Genomic mismatch scanning: current progress and potential applications.

Genomic mismatch scanning (GMS) is a new method of genetic mapping which attempts to purify and map the regions of identity between two complex genomes in a single test. Identical DNA fragments from two genomic sources are enriched in two steps: (i) after reannealing of the two genomes, heterohybrids are purified by using a combination of a restriction methylase and methylation-sensitive endonucleases, (ii) heterohybrids that contain mismatches are nicked in vitro by the E. coli MutHLS mismatch repair system and are eliminated subsequently from the pool, leaving only mismatch-free heterohybrids.
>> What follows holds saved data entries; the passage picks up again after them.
(** C7.  When the source name of a connection is not a hop name, that is
    when [get_name_and_hop] returns it without offset, hop resolution
    replaces the source of the entry by the pair of the location of the
    entry and the source name as it was.  The loop is not entered, so this
    holds for any bound on its iterations and the hop tables are not
    looked at; it holds for the entry inside any map that [resolve_hops]
    resolves, and a map in which no source is a hop name is always
    resolved. *)
Theorem C7_direct_source_unchanged
    (get_name_and_hop : string → string * option (Z * Z))
    (fuel : nat) (loc : Loc) (pin source : string) :
  get_name_and_hop source = (source, None) →
  (∀ hops, resolve_hop get_name_and_hop hops fuel loc source
           = Some ((loc, source), hops)) ∧
  (∀ self self',
     resolve_hops get_name_and_hop fuel self = Ok self' →
     dict_get2 loc pin (designconnections self) = Some source →
     dict_get2 loc pin (designconnections self') = Some (loc, source)) ∧
  (∀ self : Fasm2Bels string,
     (∀ loc' conns pin' source',
        (loc', conns) ∈ designconnections self → (pin', source') ∈ conns →
        get_name_and_hop source' = (source', None)) →
     resolve_hops get_name_and_hop fuel self
     = Ok (set_designconnections
             ((λ entry : Loc * dict string string,
                 (entry.1, prod_map id (pair entry.1) <$> entry.2))
                <$> designconnections self) self)).
Proof.
  intros Hdirect.
  assert (∀ hops, resolve_hop get_name_and_hop hops fuel loc source
                  = Some ((loc, source), hops)) as Hhop.
  { intros hops. unfold resolve_hop. by rewrite Hdirect. }
  split_and!; [done| |].
  - intros self self' Hres.
    pose proof (resolve_hops_result get_name_and_hop fuel self) as Hr.
    destruct (all_resolution _ _ _ _) as [dc|] eqn:Hall;
      [|by rewrite Hr in Hres].
    destruct Hr as (hops' & _ & _ & Hr). rewrite Hr in Hres.
    injection Hres as <-. unfold dict_get2. simpl.
    destruct (dict_get loc (designconnections self)) as [conns|] eqn:Hconns;
      [|done].
    simpl. intros Hpin.
    destruct (all_resolution_get _ _ _ _ _ _ _ Hall Hconns)
      as (conns' & Hc & ->).
    simpl.
    destruct (conns_resolution_get _ _ _ _ _ _ _ _ Hc Hpin) as (r & Hr' & ->).
    unfold hop_resolution in Hr'. rewrite Hdirect in Hr'.
    by injection Hr' as <-.
  - intros self Hdc. unfold resolve_hops.
    by rewrite resolve_all_no_hop.
Qed.
Definition freeze : M unit :=
  o <- this ;;
  match carried_object o with
  | Some obj =>
      ungrab obj ;;
      set_carried_object None
  | None => ret tt
  end ;;
  update_badguy (enable_gravity true) ;;
  update_badguy (BadGuy_freeze env) ;;
  call Base_freeze.

Definition unfreeze : M unit :=
  update_badguy (BadGuy_unfreeze env) ;;
  call Base_unfreeze ;;
  b <- this_badguy ;;
  update_badguy (set_velocity_x
    (if Direction_eqb (m_dir b) LEFT then (- FLYING_SPEED)%f32
     else FLYING_SPEED)) ;;
  update_badguy (enable_gravity false) ;;
  update_badguy (set_action (facing (m_dir b))).

Definition is_freezable : bool := true.

Definition collision_solid (hit : CollisionHit) : M unit :=
  b <- this_badguy ;;
  if m_frozen b then
    update_badguy (BadGuy_collision_solid env hit) ;;
    call (Base_collision_solid hit)
  else if top hit || bottom hit then
    update_badguy (set_velocity_y (Float32.of_int 0))
  else if left hit || right hit then
    if Direction_eqb (m_dir b) LEFT then
      update_badguy (set_action "right") ;;
      update_badguy (set_dir RIGHT) ;;
      update_badguy (set_velocity_x FLYING_SPEED)
    else
      update_badguy (set_action "left") ;;
      update_badguy (set_dir LEFT) ;;
      update_badguy (set_velocity_x (- FLYING_SPEED)%f32)
  else ret tt.

Definition ignite : M unit :=
  o <- this ;;
  match carried_object o with
  | Some obj =>
      ungrab obj ;;
      set_carried_object None
  | None => ret tt
  end ;;
  update_badguy (BadGuy_ignite env) ;;
  call Base_ignite.

End Methods.

(** ** Sequences of operations on one Owl *)

Inductive Op : Type :=
| OpInitialize
| OpSave
| OpActiveUpdate (dt_sec : float)
| OpCollisionSquished
| OpKillFall
| OpFreeze
| OpUnfreeze
| OpCollisionSolid (hit : CollisionHit)
| OpIgnite.

Definition run_op (env : Collaborators) (op : Op) : M unit :=
  match op with
  | OpInitialize => initialize env
  | OpSave => save
  | OpActiveUpdate dt_sec => active_update env dt_sec
  | OpCollisionSquished => (collision_squished env ;; ret tt)%owl
  | OpKillFall => kill_fall env
  | OpFreeze => freeze env
  | OpUnfreeze => unfreeze env
  | OpCollisionSolid hit => collision_solid env hit
  | OpIgnite => ignite env
  end.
The genomic origin of this selected pool of DNA fragments is then mapped in a single hybridization step onto metaphase chromosomes or ordered DNA arrays. The principal advantages of GMS are (i) it approaches the theoretical limit of mapping power and resolution offered by an arbitrarily dense set of completely informative polymorphic markers and (ii) it results in a great increase in the effective number of informative markers without a corresponding increase in the number of individual tests. Thus, it should provide an efficient method for affected-relative-pair linkage mapping and for linkage disequilibrium mapping. In addition, a variation of GMS may allow rapid genomic scanning for regions of homozygosity-by-descent or somatic loss-of-heterozygosity. The feasibility of GMS has been validated in the 15 mb genome of Saccharomyces cerevisiae. This article discusses the principles of GMS, the application to more complex genomes, and the possible uses of GMS.